Dopo l’appello della madre di Barbara al presidente della repubblica Sandro Pertini, Carmine Mastrillo, fratello maggiore di Antonella, avrebbe “confessato” a un elemento di spicco della camorra di Ponticelli poi pentito, Mario Incarnato, di sapere chi fossero gli assassini. Da queste dichiarazioni vennero arrestati tre incensurati tra i 19 e i 21 anni: Ciro Imperante, Giuseppe La Rocca e Luigi Schiavo. Altri due amici, Aniello Schiavo e Andrea Formisano, vennero invece accusati di favoreggiamento.

Il Processo

Come colpevoli della vicenda la Procura in brevissimo tempo e con poche prove ha designato Ciro Imperante, Giuseppe La Rocca e Luigi Schiavo, come colpevoli del massacro e condannandoli all’ergastolo nonostante non ci fossero prove reali della loro presenza sulla scena del crimine. I tre ragazzi, allora come oggi, continuano a proclamare la loro innocenza.
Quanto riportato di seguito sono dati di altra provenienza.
(* ===== verification/RiskBook.v ===== *)
(** * RiskBook: the risk engine beside the book

    No code of the library calls a [RiskEngine]: include/RiskEngine.h (LIFECYCLE, live path) says how a
    shard is to drive one, [validate] before an order is matched, [onFill] for each trade on a resting
    order, [onOrderResting] for a remainder that reaches the book, [onOrderCancelled] for a
    cancellation. The client of this file ([live_submit], [live_cancel_order]) does what that comment
    says; it is not a translation of code. The calls it makes are: those of RiskEngine.v and
    OrderBook.v. What the theorems show is that these two agree when they are used so. *)

From Stdlib Require Import ZArith Lia Bool.
From stdpp Require Import base tactics decidable numbers option relations gmap list sorting.
From S2P Require Import Prelude.
From S2P Require Import Double.
From S2P Require Import Maps.
From S2P Require Import Order.
From S2P Require Import OrderBook.
From S2P Require Import BookLevels.
From S2P Require Import BookMatch.
From S2P Require Import BookInv.
From S2P Require Import BookSpec.
From S2P Require Import BookFacts.
From S2P Require Import BookIds.
From S2P Require Import BookProps.
From S2P Require Import RiskEngine.
From S2P Require Import RiskProps.
From S2P Require Import Untimed.
From S2P Require Import ReplayFills.

Local Open Scope Z_scope.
A supportare la loro innocenza anche la Commissione Antimafia, la quale ha accertato che all’epoca vi furono carenze investigative e possibili depistaggi della camorra. A credere nella loro innocenza anche l’ex giudice Ferdinando Imposimato che già nel 2012 con un dossier di 1400 pagine chiese la revisione del processo. I tre accusati dell’omicidio, dopo 27 anni di detenzione sono stati rilasciati per buona condotta nel 2010. Tutt’oggi la loro richiesta è che venga riaperto il caso, affinché venga fatta giustizia anche nei confronti delle vittime.
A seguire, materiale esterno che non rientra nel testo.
(** * CVX-Core validators: conformance algebra, loader and orchestrator

    A shallow embedding of the Python sources

    - [validators/common/spec_loader.py]   (catalog of atom contracts),
    - [validators/python/validate_cvxpy.py] (conformance checks against cvxpy),
    - [validators/run_all.py]               (cross-language runner),

    together with the properties the specification states about them.

    Conventions.  A Python [dict] that is only looked up by key is a
    [gmap]; a [dict] that is iterated (the parsed YAML mappings, [ATOM_MAP])
    is an association list in insertion order whose keys are pairwise
    distinct, as in a [dict].  A Python call that may raise returns [exc];
    text written by [print] is returned as a list of lines.  A [str] is a
    [string] of ASCII characters; the statement on what the orchestrator
    makes of the output of a child process carries this as a hypothesis
    ([ascii_text], through [ordinary]). *)

From Stdlib Require Import ZArith Ascii String List Bool Lia.
From Stdlib Require DecimalString DecimalNat DecimalFacts.
From stdpp Require Import base option list strings gmap fin_maps.

Local Open Scope Z_scope.
Local Open Scope string_scope.
Local Open Scope list_scope.

(** ** Exceptions *)

(** The outcome of a Python call: a value, or a raised [Exception] whose
    [str(e)] is [msg]. *)
Inductive exc (A : Type) : Type :=
| Ok (a : A)
| Raise (msg : string).
Arguments Ok {A} a.
Arguments Raise {A} msg.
La riapertura del caso grazie a Le Iene Show

Il 12 marzo 2023, la trasmissione “Le Iene presentano: Inside” ha riacceso nuovamente i fari sul massacro di Ponticelli con un servizio dedicato in prima serata. La puntata pone molti dubbi e sottolinea le incongruenze sulle indagini e i fatti di 40 anni fa. Giulio Golia analizza i dettagli della vicenda e pochi giorni dopo chiede alla Premier Meloni di visionare tutte le informazioni raccolte in una chiavetta USB.
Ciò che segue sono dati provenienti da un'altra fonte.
(** [saveEnrichment] on an idea in store, and on one that is not. *)
Lemma exec_saveEnrichment (owner id : string) (e : EnrichmentOutput)
    (s : server) :
  exec w owner (saveEnrichment id e) s
  = let row := enrichment_row id e (now_at w (draws s)) in
    let stmt := INSERT_OR_REPLACE_INTO_idea_enrichment row in
    if idea_exists id (db s)
    then (Ok tt, log (ev_db_run stmt true)
                     (draw (set_db (put_enrichment row (db s)) (draw s))))
    else (Err "SQLITE_CONSTRAINT: FOREIGN KEY constraint failed",
          log (ev_db_run stmt false) (draw (draw s))).
Proof.
  unfold saveEnrichment. rewrite exec_bind, exec_Date, exec_db_run.
  cbn [run_statement enrichment_row idea_enrichment.idea_id].
  rewrite db_draw. destruct (idea_exists id (db s)); reflexivity.
Qed.

Lemma exec_saveEvaluation (owner id : string) (e : EvaluationOutput)
    (s : server) :
  exec w owner (saveEvaluation id e) s
  = let row := evaluation_row id e (now_at w (draws s)) in
    let stmt := INSERT_OR_REPLACE_INTO_idea_evaluation row in
    if idea_exists id (db s)
    then (Ok tt, log (ev_db_run stmt true)
                     (draw (set_db (put_evaluation row (db s)) (draw s))))
    else (Err "SQLITE_CONSTRAINT: FOREIGN KEY constraint failed",
          log (ev_db_run stmt false) (draw (draw s))).
Proof.
  unfold saveEvaluation. rewrite exec_bind, exec_Date, exec_db_run.
  cbn [run_statement evaluation_row idea_evaluation.idea_id].
  rewrite db_draw. destruct (idea_exists id (db s)); reflexivity.
Qed.

Lemma exec_update_status (owner status now id : string) (s : server) :
  exec w owner (await (db_run (UPDATE_ideas_SET_status status now id))) s
  = (Ok tt, log (ev_db_run (UPDATE_ideas_SET_status status now id) true)
                (draw (set_db (update_status status now id (db s)) s))).
Proof. now rewrite exec_db_run. Qed.

(** [getEvaluation] on the row [saveEvaluation] wrote. *)
Lemma exec_getEvaluation_row (owner id now : string)
    (e : EvaluationOutput) (s : server) :
  SELECT_evaluation id (db s) = Some (evaluation_row id e now) ->
  exec w owner (getEvaluation id) s
  = (Ok (Some (with_rationale (jtbdAnalysis e) e)), s).
Proof.
  intro Hrow. unfold getEvaluation.
  rewrite exec_bind, exec_await. cbn [do_call]. rewrite Hrow.
  rewrite exec_bind, exec_of_result.
  cbn [evaluation_row idea_evaluation.case_study_matches].
  unfold or_else.
  change (JSON_stringify (caseStudyMatches e))
    with (JSONStrings.stringify (caseStudyMatches e)).
  rewrite JSONStringsFacts.stringify_not_empty.
  change (JSON_parse (JSONStrings.stringify (caseStudyMatches e)))
    with (JSONStrings.parse (JSONStrings.stringify (caseStudyMatches e))).
  rewrite JSONStringsFacts.parse_stringify. reflexivity.
Qed.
Nella serata del 14 marzo 2023 a Le Iene Show, Giorgia Meloni rilascerà un intervista esclusiva sul massacro delle due bambine: “Mi ha ufficialmente convinto ad occuparmene” – Ha dichiarato la Premier alle telecamere de Le Iene – “Fermo restando che le sentenze si rispettano e che abbiamo rispetto per la Magistratura. Mi ha colpito il caso, mi hanno colpito loro e mi colpisce il fatto che, semmai fosse così, c’è un altro colpevole. In uno Stato giusto se hai degli elementi oggettivi affronti eventuali errori. È possibile che magari esca fuori qualcosa che prima non c’era.” Lo scopo di coinvolgere Giorgia Meloni è quello di spingere la Procura a riaprire il caso e a trovare il vero colpevole dando giustizia a Barbara e Nunzia.